The incumbent candidate, a Squak Mountain resident and a retired U.S. Army colonel, joined the City Council more than a decade ago, and served on the board as Issaquah experienced a population boom.
“I want to continue to serve the citizens of Issaquah and the region with my enthusiasm, energy and experience to make Issaquah a better place,” he said in a statement. “I am committed to working collaboratively to solve problems. I pledge to work hard, listen and help when I can.”
Butler, a Sound Transit board member, served last year on a regional effort to guide King County Metro Transit service in the decades ahead. In addition, then-County Executive-elect Dow Constantine tapped Butler to serve on the transition team as Constantine shifted from the County Council to the top county office in 2009.

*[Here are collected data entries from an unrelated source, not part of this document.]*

(** Words of eight bytes. *)
Definition words (ws : list Z) : list Z := ws ≫= le_bytes 8.
Definition of_words (n : nat) (bs : list Z) : list Z := of_bytes_array (A := Z) n bs.

Section words.
Context {S : Type} {G : GAlloc S}.

Definition load_words (addr : GlobalAddress) (offset : Z) (n : nat) : DB S (list Z) :=
  bs ← Read_at addr offset (8 * Z.of_nat n); mret (of_words n bs).
Definition store_words (addr : GlobalAddress) (offset : Z) (ws : list Z) : DB S unit :=
  Write_at addr offset (words ws).
(** The result of reading one word. *)
Definition load_word (addr : GlobalAddress) (off : Z) : DB S Z :=
  ws ← load_words addr off 1; in_array (head ws).
End words.

Lemma words_app l l' : words (l ++ l') = words l ++ words l'.
Proof. apply bind_app. Qed.

Lemma words_length ws : len (words ws) = 8 * Z.of_nat (length ws).
Proof.
  induction ws as [|w ws IH]; [done|]. unfold words in *. cbn [mbind list_bind length].
  rewrite length_app, le_bytes_length. lia.
Qed.

Lemma of_words_words ws : Forall (fits 64) ws → of_words (length ws) (words ws) = ws.
Proof.
  induction 1 as [|w ws Hw _ IH]; [done|]. unfold of_words, words in *. cbn [mbind list_bind length of_bytes_array].
  change (Z.to_nat (sizeof Z)) with 8%nat.
  rewrite (take_app_length' (le_bytes 8 w)), (drop_app_length' (le_bytes 8 w)) by by rewrite le_bytes_length.
  rewrite IH. f_equal. cbn. by rewrite le_word_bytes.
Qed.

Section has_bytes.
Implicit Types h : heap.

Lemma has_bytes_ext h h' a off bs : h' !! a = h !! a → has_bytes h a off bs → has_bytes h' a off bs.
Proof. intros E (b & Hb & R). exists b. by rewrite E. Qed.
(* ===== verification/DbArray.v ===== *)
(** * DbArray: [GAddrArray.h], an array in the global memory

    The elements are in leaves of 1024; the addresses of the leaves are the slots of
    inner nodes, in up to three layers.  After [Init] every element has a place of its own
    in blocks that were allocated for the array, and [GetElementGAddr] finds it. *)
From S2P Require Import Prelude GlobalMem DbStore DbDsm.
From stdpp Require Import base numbers option list list_numbers gmap.
Open Scope Z_scope.

Definition N_slots : Z := 1024.

Record GAddrArray := mk_GAddrArray {
  root_addr_ : GlobalAddress;
  array_size_ : Z;
  element_size_ : Z;
  layer_size_ : list Z;
  layer_num_ : Z;
}.

(** The loop that counts the layers; [bound] becomes 0 after seven turns, so that with
    [fuel] 8 the result [None] means that the loop does not end. *)
Fixpoint count_layers (fuel : nat) (bound array_size layer_num : Z) : option Z :=
  match fuel with
  | S fuel =>
      if bound <? array_size
      then count_layers fuel (wrap 64 (bound * N_slots)) array_size (layer_num + 1)
      else Some layer_num
  | O => None
  end.

(** [path[0], ..., path[j - 1]] *)
Fixpoint path_of (j : nat) (pos : Z) (path : list Z) : list Z :=
  match j with
  | S j => let pos := pos / N_slots in path_of j pos (pos mod N_slots :: path)
  | O => path
  end.

Section array.
Context {S : Type} {J : Indeterminate} {G : GAlloc S}.

(** Past the fourth entry the assignment leaves the array. *)
Definition layer_sizes (layer_num : Z) : option (list Z) :=
  foldl (λ sizes i, l ← sizes; v ← arr_get l (i - 1); arr_set l i (wrap 64 (v * N_slots)))
    (Some [1; junk; junk; junk]) (seqZ 1 layer_num).

(** The slots on the way from [cur_addr]. *)
Fixpoint follow (cur_addr : GlobalAddress) (path : list Z) : DB S GlobalAddress :=
  match path with
  | [] => mret cur_addr
  | j :: path =>
      tmp ← load_at GlobalAddress cur_addr (j * sizeof GlobalAddress); follow tmp path
  end.

Definition LocateParentNode (arr : GAddrArray) (layer_id pos : Z) : DB S GlobalAddress :=
  size ← in_array (arr_get (layer_size_ arr) layer_id);
  assert_ (pos <? size);;
  follow (root_addr_ arr) (tail (path_of (Z.to_nat layer_id) pos [])).

Definition GetElementGAddr (arr : GAddrArray) (offset : Z) : DB S GlobalAddress :=
  assert_ (offset <? array_size_ arr);;
  parent_addr ← LocateParentNode arr (layer_num_ arr) offset;
  mret (GADD parent_addr (to_int (wrap 64 ((offset mod N_slots) * element_size_ arr)))).

(** The body of the two loops of [Init]. *)
Definition init_node (arr : GAddrArray) (layer_id pos : Z) : DB S unit :=
  let per_slot_size :=
    if layer_id <? layer_num_ arr - 1 then sizeof GlobalAddress else element_size_ arr in
  mem_segment ← AlignedMalloc (wrap 64 (per_slot_size * N_slots));
  parent_addr ← LocateParentNode arr layer_id pos;
  store_at parent_addr ((pos mod N_slots) * sizeof GlobalAddress) mem_segment.

Definition array_Init (element_count element_size : Z) : DB S GAddrArray :=
  layer_num ← match count_layers 8 1 element_count 0 with
              | Some n => mret n | None => raise waits end;
  sizes ← in_array (layer_sizes layer_num);
  assert_ (layer_num <? 4);;
  last ← in_array (arr_get sizes layer_num);
  assert_ (element_count <=? last);;
  if layer_num =? 1 then
    root ← AlignedMalloc (wrap 64 (element_size * N_slots));
    mret (mk_GAddrArray root element_count element_size sizes layer_num)
  else
    root ← AlignedMalloc (sizeof GlobalAddress * N_slots);
    let arr := mk_GAddrArray root element_count element_size sizes layer_num in
    for_each (seqZ 1 (layer_num - 1)) (λ layer_id,
      size ← in_array (arr_get sizes layer_id);
      for_each (seqZ 0 size) (init_node arr layer_id));;
    mret arr.
End array.

(** ** The number of layers *)
Lemma N_pow_pos l : 0 ≤ l → 0 < N_slots ^ l.
Proof. intros. by apply Z.pow_pos_nonneg. Qed.

Lemma N_pow_succ l : 0 ≤ l → N_slots ^ (l + 1) = N_slots ^ l * N_slots.
Proof. intros. rewrite Z.pow_add_r by lia. lia. Qed.

Lemma count_layers_spec n :
  0 < n ≤ N_slots ^ 3 →
  ∃ k, count_layers 8 1 n 0 = Some k ∧ 0 ≤ k < 4 ∧ n ≤ N_slots ^ k.
Proof.
  intros [H0 H3].
  assert (N_slots ^ 0 = 1 ∧ N_slots ^ 1 = 1024 ∧ N_slots ^ 2 = 1048576 ∧ N_slots ^ 3 = 1073741824)
    as (E0 & E1 & E2 & E3) by done. rewrite E3 in H3.
  cbn [count_layers]. change (wrap 64 (1 * N_slots)) with 1024.
  change (wrap 64 (1024 * N_slots)) with 1048576.
  change (wrap 64 (1048576 * N_slots)) with 1073741824.
  destruct (Z.ltb_spec 1 n); [|exists 0; rewrite E0; split_and!; (done || lia)].
  destruct (Z.ltb_spec 1024 n); [|exists 1; rewrite E1; split_and!; (done || lia)].
  destruct (Z.ltb_spec 1048576 n); [|exists 2; rewrite E2; split_and!; (done || lia)].
  destruct (Z.ltb_spec 1073741824 n); [lia|].
  exists 3. rewrite E3. split_and!; (done || lia).
Qed.

Lemma layer_sizes_spec {J : Indeterminate} k :
  0 ≤ k < 4 → ∃ l, layer_sizes k = Some l ∧ (length l = 4%nat ∧ Forall (fits 64) l) ∧
    ∀ i, 0 ≤ i ≤ k → arr_get l i = Some (N_slots ^ i).
Proof.
  assert (fits 64 junk) as Hj by (destruct junk_fits; split; lia).
  intros Hk. assert (k = 0 ∨ k = 1 ∨ k = 2 ∨ k = 3) as [->|[->|[->| ->]]] by lia;
    (eexists; split; [reflexivity|]); (split; [split; [done|repeat constructor; (done || apply Hj)]|]); intros i Hi;
    (assert (i = 0 ∨ i = 1 ∨ i = 2 ∨ i = 3) as [->|[->|[->| ->]]] by lia); (done || lia).
Qed.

On the Issaquah council, Butler serves as deputy council president, the No. 2 position on the board.
In the campaign announcement, Butler referenced the accomplishments the council achieved in the past year.
“While I want to continue to focus on transit, there are a number of other significant issues where I can help shape the vision and future of Issaquah,” he continued. “Several that come to mind are the Central Issaquah Plan, the preservation of Park Pointe, and facilitating the integration of Swedish hospital and Bellevue College into our community.”

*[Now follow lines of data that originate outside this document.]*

(** ** A new index *)
Lemma wp_index_Init s h count (Q : HashIndex → S → Prop) :
  heap_ok s h → 0 < count ≤ N_slots ^ 3 →
  array_room count bucket_size ≤ room s →
  (∀ ix own h' s', heap_ok s' h' → index_rep 0 h' ix own (λ _, []) → buckets_count_ ix = count →
     (∀ a bs, h !! a = Some bs → h' !! a = Some bs ∧ ¬ own a) →
     room s - array_room count bucket_size ≤ room s' → Q ix s') →
  wpd (index_Init count) Q s.
Proof.
  intros Hok Hc Hr HQ. unfold index_Init. wpd_step.
  eapply wp_array_Init; [done|done|by vm_compute|by vm_compute|by vm_compute|done|].
  intros arr nd h1 s1 Ok Ec Es Hok1 Hold Hnew Hr1. wpd_step.
  assert (ga_valid ga_Null) as HNull by (split; cbn; unfold fits; lia).
  apply (wpd_for_seqZ 0 count _ (λ i s', ∃ h', heap_ok s' h' ∧ room s' = room s1 ∧ arr_ok h' arr nd ∧
    (∀ a, ¬ in_tree arr nd a → h' !! a = h1 !! a) ∧
    ∀ j, 0 ≤ j < i → has h' (elem_block arr nd j) (elem_offset arr j) ga_Null)); [lia| | |].
  - exists h1. split_and!; [done|done|done|done|lia].
  - intros i s' Hi (h' & Hok' & Hr' & Ok' & Hkeep & Hdone).
    destruct (elem_in_block h' arr nd i Ok') as (n & Hb & H0 & Hn & Ht); [by rewrite Ec|].
    rewrite Es in Hn. wpd_step. eapply wp_GetElementGAddr; [done|done|by rewrite Ec|].
    intros s2 Hok2 Hr2. eapply wp_store; [done|done|done|done|done|done|]. intros s3 Hok3 Hr3.
    eexists. split_and!; [exact Hok3|congruence| | |].
    + apply arr_ok_put_elem; [done|by rewrite Ec|]. by rewrite Es.
    + intros a Ha. rewrite put_lookup_ne by (intros <-; done). by apply Hkeep.
    + intros j Hj. destruct (decide (j = i)) as [->|Hne]; [by eapply has_put_same|].
      eapply has_put_other; [done|done|done|apply Hdone; lia|].
      change (sizeof GlobalAddress) with bucket_size. change (len (to_bytes ga_Null)) with bucket_size.
      rewrite <-Es. eapply elems_apart; [exact Ok'|rewrite Ec; lia..|congruence].
  - intros s2 (h2 & Hok2 & Hr2 & Ok2 & Hkeep & Hdone). rewrite Z.add_0_l in Hdone. wpd_step.
    set (ix := mk_HashIndex arr count 0).
    eapply (HQ ix (index_own ix nd (λ _, [])) h2); [done| |done| |lia].
    + exists nd, (λ _, []). split; [split|done]; cbn [buckets_ buckets_count_ ix]; try done.
      * intros i Hi. exists ga_Null. split; [by apply Hdone|]. split; [done|constructor].
      * by intros i a _ ?%elem_of_nil.
      * by intros i j a _ _ _ ?%elem_of_nil.
      * assert (0 < count ≤ 2 ^ 30) by exact Hc. cbn [record_count_ ix]. unfold fits. lia.
    + intros a bs Ha. assert (¬ in_tree arr nd a) as Hn.
      { intros (l & i & Hb & ->). by rewrite (Hnew l i Hb) in Ha. }
      split; [rewrite Hkeep by done; by apply Hold|].
      intros [?|(i & _ & ?%elem_of_nil)]; done.
Qed.
End index_map.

Butler filed as candidate with the state Public Disclosure Commission last month and announced intentions to run for re-election at the Kiwanis Club of Issaquah meeting March 23.
In addition to Butler’s seat, the council seats held by Council President John Traeger, Councilman Joshua Schaer and appointed Councilwoman Stacy Goodman appear on the ballot. Schaer announced plans last month to run for re-election, but no other candidate has stepped forward.

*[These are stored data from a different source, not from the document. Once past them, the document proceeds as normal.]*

(** The fourth call writes past both arrays before the last assertion. *)
Definition AddSecondaryColumns (ids : list Z) (num : Z) (sc : RecordSchema) : option RecordSchema :=
  if num <=? 5 then
    nums ← arr_set (secondary_column_num_ sc) (secondary_index_num_ sc) num;
    old ← arr_get (secondary_column_ids_ sc) (secondary_index_num_ sc);
    to ← copy_ids ids num old;
    all ← arr_set (secondary_column_ids_ sc) (secondary_index_num_ sc) to;
    let n := secondary_index_num_ sc + 1 in
    if n <=? 3 then
      Some (sc <| secondary_column_num_ := nums |> <| secondary_column_ids_ := all |>
               <| secondary_index_num_ := n |>)
    else None
  else None.

Definition SetPartitionColumns (ids : list Z) (num : Z) (sc : RecordSchema) : option RecordSchema :=
  if num <? 5 then
    to ← copy_ids ids num (partition_column_ids_ sc);
    Some (sc <| partition_column_num_ := num |> <| partition_column_ids_ := to |>)
  else None.

Definition schema_serialize_size : Z :=
  8 * 3 + (8 * 5 + 8) + (8 * 3 * 5 + 8 * 3 + 8) + (8 * 5 + 8) + sizeof ColumnInfo * kMaxColumnNum.

(** ** [Record] *)
Record DbRecord := mk_DbRecord { schema_ptr_ : RecordSchema; data_ptr_ : list Z; data_size_ : Z }.

Definition new_Record (sc : RecordSchema) : DbRecord :=
  mk_DbRecord sc (replicate (Z.to_nat (GetSchemaSize sc)) junk) (GetSchemaSize sc).

(** [memcpy(data_ptr_ + offset, data, n)]; past the buffer or the data it is undefined. *)
Definition record_memcpy (offset : Z) (data : list Z) (n : Z) (r : DbRecord) : option DbRecord :=
  if (n <=? len data) && (offset + n <=? len (data_ptr_ r))
  then Some (mk_DbRecord (schema_ptr_ r) (splice offset (take (Z.to_nat n) data) (data_ptr_ r)) (data_size_ r))
  else None.

Definition SetColumn (col_id : Z) (data : list Z) (r : DbRecord) : option DbRecord :=
  offset ← GetColumnOffset col_id (schema_ptr_ r);
  col_size ← GetColumnSize col_id (schema_ptr_ r);
  record_memcpy offset data col_size r.
Definition SetColumn_sized (col_id : Z) (data : list Z) (data_size : Z) (r : DbRecord) : option DbRecord :=
  offset ← GetColumnOffset col_id (schema_ptr_ r);
  record_memcpy offset data data_size r.
Definition GetColumn (col_id : Z) (r : DbRecord) : option (list Z) :=
  offset ← GetColumnOffset col_id (schema_ptr_ r);
  col_size ← GetColumnSize col_id (schema_ptr_ r);
  if offset + col_size <=? len (data_ptr_ r) then Some (slice offset col_size (data_ptr_ r)) else None.

(** [MetaColumn] is one [bool]. *)
Definition GetVisible (r : DbRecord) : option bool :=
  meta_col ← GetColumn (GetMetaColumnId (schema_ptr_ r)) r;
  Some (negb (le_word 8 meta_col =? 0)).
Definition SetVisible (val : bool) (r : DbRecord) : option DbRecord :=
  _ ← GetColumn (GetMetaColumnId (schema_ptr_ r)) r;
  SetColumn (GetMetaColumnId (schema_ptr_ r)) [if val then 1 else 0] r.

(** ** To the global memory and back *)
Section memory.
Context {S : Type} {G : GAlloc S}.

Definition store_columns (addr : GlobalAddress) (off : Z) (cols : list ColumnInfo) : DB S unit :=
  Write_at addr off (cols ≫= to_bytes).
Definition load_columns (addr : GlobalAddress) (off n : Z) : DB S (list ColumnInfo) :=
  bs ← Read_at addr off (sizeof ColumnInfo * n); mret (of_bytes_array (Z.to_nat n) bs).

Definition schema_Serialize (addr : GlobalAddress) (sc : RecordSchema) : DB S unit :=
  let off := 0 in
  store_words addr off [table_id_ sc];;
  let off := off + 8 in
  store_words addr off [column_count_ sc];;
  let off := off + 8 in
  store_words addr off [column_offset_ sc];;
  let off := off + 8 in
  store_words addr off (primary_column_ids_ sc);;
  let off := off + 8 * 5 in
  store_words addr off [primary_column_num_ sc];;
  let off := off + 8 in
  ids ← in_array (arr_get (secondary_column_ids_ sc) 0);
  store_words addr off ids;;
  let off := off + 8 * 5 in
  ids ← in_array (arr_get (secondary_column_ids_ sc) 1);
  store_words addr off ids;;
  let off := off + 8 * 5 in
  ids ← in_array (arr_get (secondary_column_ids_ sc) 2);
  store_words addr off ids;;
  let off := off + 8 * 5 in
  store_words addr off (secondary_column_num_ sc);;
  let off := off + 8 * 3 in
  store_words addr off [secondary_index_num_ sc];;
  let off := off + 8 in
  store_words addr off (partition_column_ids_ sc);;
  let off := off + 8 * 5 in
  store_words addr off [partition_column_num_ sc];;
  let off := off + 8 in
  cols ← in_array (columns_ sc);
  store_columns addr off cols.

Definition schema_Deserialize (addr : GlobalAddress) : DB S RecordSchema :=
  let off := 0 in
  table_id ← load_word addr off;
  let off := off + 8 in
  count ← load_word addr off;
  let off := off + 8 in
  offset ← load_word addr off;
  let off := off + 8 in
  primary ← load_words addr off 5;
  let off := off + 8 * 5 in
  primary_num ← load_word addr off;
  let off := off + 8 in
  ids0 ← load_words addr off 5;
  let off := off + 8 * 5 in
  ids1 ← load_words addr off 5;
  let off := off + 8 * 5 in
  ids2 ← load_words addr off 5;
  let off := off + 8 * 5 in
  sec_num ← load_words addr off 3;
  let off := off + 8 * 3 in
  index_num ← load_word addr off;
  let off := off + 8 in
  partition ← load_words addr off 5;
  let off := off + 8 * 5 in
  partition_num ← load_word addr off;
  let off := off + 8 in
  cols ← load_columns addr off count;
  mret (mk_RecordSchema table_id count offset primary primary_num [ids0; ids1; ids2] sec_num index_num
          partition partition_num (Some cols)).

Definition record_Serialize (addr : GlobalAddress) (r : DbRecord) : DB S unit := Write addr (data_ptr_ r).

Definition record_Serialize_column (addr : GlobalAddress) (col_id : Z) (r : DbRecord) : DB S unit :=
  offset ← match GetColumnOffset col_id (schema_ptr_ r) with
           | Some o => mret o | None => raise assertion_failed end;
  col_size ← match GetColumnSize col_id (schema_ptr_ r) with
             | Some n => mret n | None => raise assertion_failed end;
  Write_at addr offset (slice offset col_size (data_ptr_ r)).

Definition record_Deserialize (addr : GlobalAddress) (r : DbRecord) : DB S DbRecord :=
  let data_size := GetSchemaSize (schema_ptr_ r) in
  bs ← Read addr data_size;
  mret (mk_DbRecord (schema_ptr_ r) bs data_size).
End memory.
End schema.

(** ** The layout of a schema *)
Definition sizes_sum (cols : list ColumnInfo) : Z := foldr (λ c acc, column_size_ c + acc) 0 cols.

Definition sized (c : ColumnInfo) : Prop := 0 < column_size_ c.

Lemma sizes_sum_pos cols : Forall sized cols → 0 ≤ sizes_sum cols.
Proof. unfold sized. induction 1; cbn; [done|]. unfold sized in *. fold (sizes_sum l). lia. Qed.

Lemma place_columns_spec cols off :
  Forall sized cols → 0 ≤ off → off + sizes_sum cols < 2 ^ 64 →
  ∃ placed, place_columns off cols = (placed, off + sizes_sum cols) ∧ length placed = length cols ∧
    ∀ i c, placed !! i = Some c → ∃ c0, cols !! i = Some c0 ∧
      c = mk_ColumnInfo (column_name_ c0) (column_type_ c0) (column_size_ c0) (off + sizes_sum (take i cols)).
Proof.
  intros Hs. revert off. induction Hs as [|c cols Hc Hs IH]; intros off H0 Hl.
  - exists []. cbn. rewrite Z.add_0_r. split_and!; [done|done|by intros i c ?].
  - unfold sized in Hc. pose proof (sizes_sum_pos cols Hs).
    change (sizes_sum (c :: cols)) with (column_size_ c + sizes_sum cols) in *.
    destruct (IH (off + column_size_ c)) as (placed & E & El & Hi); [lia|lia|].
    cbn [place_columns]. rewrite wrap_small by (unfold fits; lia). rewrite E. eexists. split_and!.
    + f_equal. lia.
    + cbn. by rewrite El.
    + intros [|i] x Hx; cbn in Hx.
      * injection Hx as <-. exists c. split; [done|]. cbn. by rewrite Z.add_0_r.
      * destruct (Hi i x Hx) as (c0 & Hc0 & ->). exists c0. split; [done|].
        change (sizes_sum (take (Datatypes.S i) (c :: cols))) with (column_size_ c + sizes_sum (take i cols)).
        f_equal. lia.
Qed.

Lemma sizes_sum_app l l' : sizes_sum (l ++ l') = sizes_sum l + sizes_sum l'.
Proof. induction l as [|c l IH]; [done|]. cbn. fold (sizes_sum (l ++ l')) (sizes_sum l). lia. Qed.

(** Columns follow one another within the schema's size. *)
Record schema_ok (sc : RecordSchema) (cols : list ColumnInfo) : Prop := {
  sk_columns : columns_ sc = Some cols;
  sk_count : column_count_ sc = len cols ∧ 0 < len cols ≤ kMaxColumnNum;
  sk_range i c : cols !! i = Some c →
    0 ≤ ci_column_offset_ c ∧ 0 < column_size_ c ∧ ci_column_offset_ c + column_size_ c ≤ column_offset_ sc;
  sk_order i j c c' : (i < j)%nat → cols !! i = Some c → cols !! j = Some c' →
    ci_column_offset_ c + column_size_ c ≤ ci_column_offset_ c';
}.

Lemma InsertColumns_ok {J : Indeterminate} table_id cols sc :
  Forall sized cols → cols ≠ [] → sizes_sum cols < 2 ^ 64 →
  InsertColumns cols (new_RecordSchema table_id) = Some sc →
  ∃ placed, schema_ok sc placed ∧ length placed = length cols ∧ column_offset_ sc = sizes_sum cols ∧
    ∀ i c, placed !! i = Some c → ∃ c0, cols !! i = Some c0 ∧ column_size_ c = column_size_ c0 ∧
      column_type_ c = column_type_ c0 ∧ ci_column_offset_ c = sizes_sum (take i cols).
Proof.
  intros Hs Hne Hl. unfold InsertColumns. destruct (Z.leb_spec (len cols) kMaxColumnNum) as [Hmax|]; [|done].
  destruct (place_columns_spec cols 0 Hs) as (placed & E & El & Hi); [lia|lia|].
  cbn [new_RecordSchema column_offset_]. rewrite E. intros [= <-]. exists placed.
  assert (∀ i c, placed !! i = Some c → ∃ c0, cols !! i = Some c0 ∧ column_size_ c = column_size_ c0 ∧
      column_type_ c = column_type_ c0 ∧ ci_column_offset_ c = sizes_sum (take i cols)) as Hi'.
  { intros i c Hc. destruct (Hi i c Hc) as (c0 & Hc0 & ->). by exists c0. }
  assert (∀ i c0, cols !! i = Some c0 → 0 < column_size_ c0 ∧ 0 ≤ sizes_sum (take i cols) ∧
    sizes_sum (take (Datatypes.S i) cols) = sizes_sum (take i cols) + column_size_ c0) as Hstep.
  { intros i c0 Hc0. split_and!; [by apply (Forall_lookup_1 _ _ _ _ Hs Hc0)|by apply sizes_sum_pos, Forall_take|].
    rewrite (take_S_r _ _ _ Hc0), sizes_sum_app. cbn. lia. }
  assert (∀ i j, (i ≤ j)%nat → sizes_sum (take i cols) ≤ sizes_sum (take j cols)) as Hmono.
  { intros i j Hij. replace j with (i + (j - i))%nat by lia. rewrite <-take_take_drop, sizes_sum_app.
    pose proof (sizes_sum_pos (take (j - i) (drop i cols))) as H. specialize (H (Forall_take _ _ _ (Forall_drop _ _ _ Hs))).
    lia. }
  split_and!; [split|done|done|done]; cbn [columns_ column_count_ column_offset_].
  - done.
  - cbn. split; [by rewrite El|]. destruct cols; [done|]. rewrite El. cbn in *. lia.
  - intros i c Hc. destruct (Hi' i c Hc) as (c0 & Hc0 & -> & _ & ->). destruct (Hstep i c0 Hc0) as (? & ? & Es).
    split_and!; [done|done|]. rewrite <-Es. cbn. rewrite <-(firstn_all cols) at 2.
    apply Hmono. apply lookup_lt_Some in Hc0. lia.
  - intros i j c c' Hij Hc Hc'. destruct (Hi' i c Hc) as (c0 & Hc0 & -> & _ & ->).
    destruct (Hi' j c' Hc') as (c1 & Hc1 & _ & _ & ->). destruct (Hstep i c0 Hc0) as (_ & _ & <-). apply Hmono. lia.
Qed.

Candidates must file to run in Issaquah and other races by June 10.
The electorate chose Butler for the council in 1999, and the incumbent cruised to re-election in 2003 and 2007.
Butler outpaced then-Planning Policy Commission member Bryan Weinstein in a landslide in the November 2007 council election. State Public Disclosure Commission records show the incumbent councilman raised $6,524 in the race, compared to the $1,640 raised by Weinstein.